◆ Problem details ◆
Tally the lines in the listing below that contain the string "starts", and state only the total.

◆ Entries supplied ◆
________________________

(* ===== verification/Pipeline.v ===== *)
(** * The pipeline of [ingestion/main.go]: the dispatcher and its database writers

    [main] starts the dispatcher and [DBWriterWorkers] writers on its [DBChan]; all of
    them, and the HTTP handlers, run concurrently. Here they are one transition
    system: a step is one of the dispatcher's, a writer receiving a message, one tick
    or end of context, or one [BatchInsert] call, so that the calls of the writers
    interleave (the retry of one with the inserts of the others too). *)
From S2P Require Import Prelude GoNum Domain Redis RedisStore Tables Timescale Dispatcher Writers.
Local Open Scope Z_scope.

(** Where a writer's [Run] is: in its select with a batch; about to make the first or
    the second attempt of a flush, after which it returns or not; or returned. *)
Inductive writer :=
| Batching (b : list msg)
| Flushing (second : bool) (b : list msg) (ret : bool)
| Returned.
Definition after_flush (ret : bool) : writer := if ret then Returned else Batching [].
(** The case of a message: append it, and flush a full batch. *)
Definition take_msg (w : DBWriter) (m : msg) (b : list msg) : writer :=
  let b := b ++ [m] in
  if batchSize w <=? Z.of_nat (length b) then Flushing false b false else Batching b.
(** The end of the context: flush what is there and return. *)
Definition finish (b : list msg) : writer :=
  match b with [] => Returned | _ => Flushing false b true end.

(** The counters of the writers are kept here; [pl_written] and [pl_failed] are the
    messages they were increased for. *)
Record pipeline (P : Type) := MkPipeline {
  pl_disp : Dispatcher; pl_writers : list writer; pl_db : P; pl_metrics : Metrics;
  pl_written : list msg; pl_failed : list msg
}.
Arguments MkPipeline {P}.
Arguments pl_disp {P}.
Arguments pl_writers {P}.
Arguments pl_db {P}.
Arguments pl_metrics {P}.
Arguments pl_written {P}.
Arguments pl_failed {P}.

Section Pipeline.
Context {P : Type} `{Database P}.
Notation pipe := (pipeline P).

Definition move_disp (d : Dispatcher) (pl : pipe) : pipe :=
  MkPipeline d (pl_writers pl) (pl_db pl) (pl_metrics pl) (pl_written pl) (pl_failed pl).
Definition set_writer (k : nat) (x : writer) (pl : pipe) : pipe :=
  MkPipeline (pl_disp pl) (<[k := x]> (pl_writers pl)) (pl_db pl) (pl_metrics pl)
    (pl_written pl) (pl_failed pl).
(** The writers share the context of the dispatcher. *)
Definition pl_cx (pl : pipe) : context := if ctx_done (pl_disp pl) then Cancelled else Live.

(** One attempt of the flush of writer [k], at [t]. *)
Definition attempt (t : Time) (k : nat) (second : bool) (b : list msg) (ret : bool) (pl : pipe)
  : pipe :=
  let n := Z.of_nat (length b) in
  let '(r, p) := BatchInsert (pl_cx pl) t b (pl_db pl) in
  let next x mt ok bad :=
    MkPipeline (pl_disp pl) (<[k := x]> (pl_writers pl)) p mt (pl_written pl ++ ok) (pl_failed pl ++ bad) in
  match r with
  | Ok _ => next (after_flush ret) (add_success n (pl_metrics pl)) b []
  | Err _ => if second then next (after_flush ret) (add_failures n (pl_metrics pl)) [] b
             else next (Flushing true b ret) (pl_metrics pl) [] []
  end.

(** The moves, over those of the dispatcher. A message leaves the channel into the
    hands of a writer that is in its select. *)
Inductive move (w : DBWriter) (front : relation Dispatcher) (pl : pipe) : pipe -> Prop :=
| move_front d' :
    front (pl_disp pl) d' -> ch_out (DBChan d') = ch_out (DBChan (pl_disp pl)) ->
    move w front pl (move_disp d' pl)
| move_recv k b m d' :
    pl_writers pl !! k = Some (Batching b) -> front (pl_disp pl) d' ->
    ch_out (DBChan d') = ch_out (DBChan (pl_disp pl)) ++ [m] ->
    move w front pl (set_writer k (take_msg w m b) (move_disp d' pl))
| move_tick k b :
    pl_writers pl !! k = Some (Batching b) -> b <> [] ->
    move w front pl (set_writer k (Flushing false b false) pl)
| move_attempt t k second b ret :
    pl_writers pl !! k = Some (Flushing second b ret) ->
    move w front pl (attempt t k second b ret pl).
Inductive pipeline_step (w : DBWriter) (pl : pipe) : pipe -> Prop :=
| pipeline_move pl' : move w step pl pl' -> pipeline_step w pl pl'
| pipeline_done k b :
    ctx_done (pl_disp pl) = true -> pl_writers pl !! k = Some (Batching b) ->
    pipeline_step w pl (set_writer k (finish b) pl).

(** What [main] starts. *)
Definition NewPipeline (dbSize stateSize alertSize workers : Z) (p : P) : option pipe :=
  d ← NewDispatcher dbSize stateSize alertSize;
  Some (MkPipeline d (replicate (Z.to_nat workers) (Batching [])) p no_metrics [] []).
Definition running (w : DBWriter) (p0 : P) (pl : pipe) : Prop :=
  exists n1 n2 n3 n4 pl0, NewPipeline n1 n2 n3 n4 p0 = Some pl0 /\ rtc (pipeline_step w) pl0 pl.
End Pipeline.

(** A writer whose flush nobody interrupts does what [DBWriter_flush] does in one go. *)
Definition flush_alone {P} `{Database P} (t1 t2 : Time) (k : nat) (b : list msg) (ret : bool)
    (pl : pipeline P) : pipeline P :=
  let pl1 := attempt t1 k false b ret pl in
  match pl_writers pl1 !! k with
  | Some (Flushing true b' ret') => attempt t2 k true b' ret' pl1
  | _ => pl1
  end.
Lemma flush_alone_spec {P} `{Database P} ev t1 t2 k b ret (pl : pipeline P) :
  (k < length (pl_writers pl))%nat ->
  let pl' := flush_alone t1 t2 k b ret pl in
  (pl_db pl', pl_metrics pl') =
    DBWriter_flush (MkInput ev (pl_cx pl) t1 (pl_cx pl) t2) b (pl_db pl, pl_metrics pl) /\
  pl_writers pl' !! k = Some (after_flush ret) /\
  forall j, j <> k -> pl_writers pl' !! j = pl_writers pl !! j.
Proof.
  intros Hk. unfold flush_alone, attempt, DBWriter_flush. cbn [in_cx1 in_cx2 in_t1 in_t2].
  destruct (BatchInsert (pl_cx pl) t1 b (pl_db pl)) as [[u|e] p1];
    cbn [pl_writers pl_db pl_metrics pl_disp]; rewrite list_lookup_insert_eq by done.
  { destruct ret; simpl; (split_and!; [done|by rewrite list_lookup_insert_eq|]);
      intros; by rewrite list_lookup_insert_ne. }
  change (pl_cx _) with (pl_cx pl).
  destruct (BatchInsert (pl_cx pl) t2 b p1) as [[u|e2] p2];
    cbn [pl_writers pl_db pl_metrics]; rewrite list_insert_insert_eq;
    (split_and!; [done|by rewrite list_lookup_insert_eq|]); intros; by rewrite list_lookup_insert_ne.
Qed.

(** ** Where a message of the database queue is *)
Definition holds (x : writer) : list msg :=
  match x with Batching b | Flushing _ b _ => b | Returned => [] end.
Definition retries (x : writer) : list msg :=
  match x with Flushing true b _ => b | _ => [] end.
Definition gather (f : writer -> list msg) (ws : list writer) : list msg := concat (map f ws).

(** Replacing one writer changes its part of what is gathered only. *)
Lemma gather_at (ws : list writer) k x :
  ws !! k = Some x -> exists rest, forall f,
    gather f ws ≡ₚ f x ++ gather f rest /\
    forall y, gather f (<[k := y]> ws) ≡ₚ f y ++ gather f rest.
Proof.
  intros Hk. destruct (gather_insert ws k x Hk) as [rest Hr]. exists rest. intros f. apply Hr.
Qed.

Lemma copies_app k a b : copies k (a ++ b) ≡ₚ copies k a ++ copies k b.
Proof.
  induction k as [|k IH]; [done|]. unfold copies in *. simpl. rewrite map_app in *. rewrite IH. solve_Permutation.
Qed.
Lemma copies_le j k b : (j <= k)%nat -> copies j b ⊆+ copies k b.
Proof.
  intros Hle. replace k with (j + (k - j))%nat by lia. rewrite <- copies_add.
  by apply submseteq_inserts_r.
Qed.
#[export] Instance copies_proper k : Proper ((≡ₚ) ==> (≡ₚ)) (copies k).
Proof.
  intros a b Hab. induction k as [|k IH]; [done|]. unfold copies in *. simpl.
  rewrite IH. by apply Permutation_app_tail, Permutation_map.
Qed.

________________________

◆ Response area ◆
2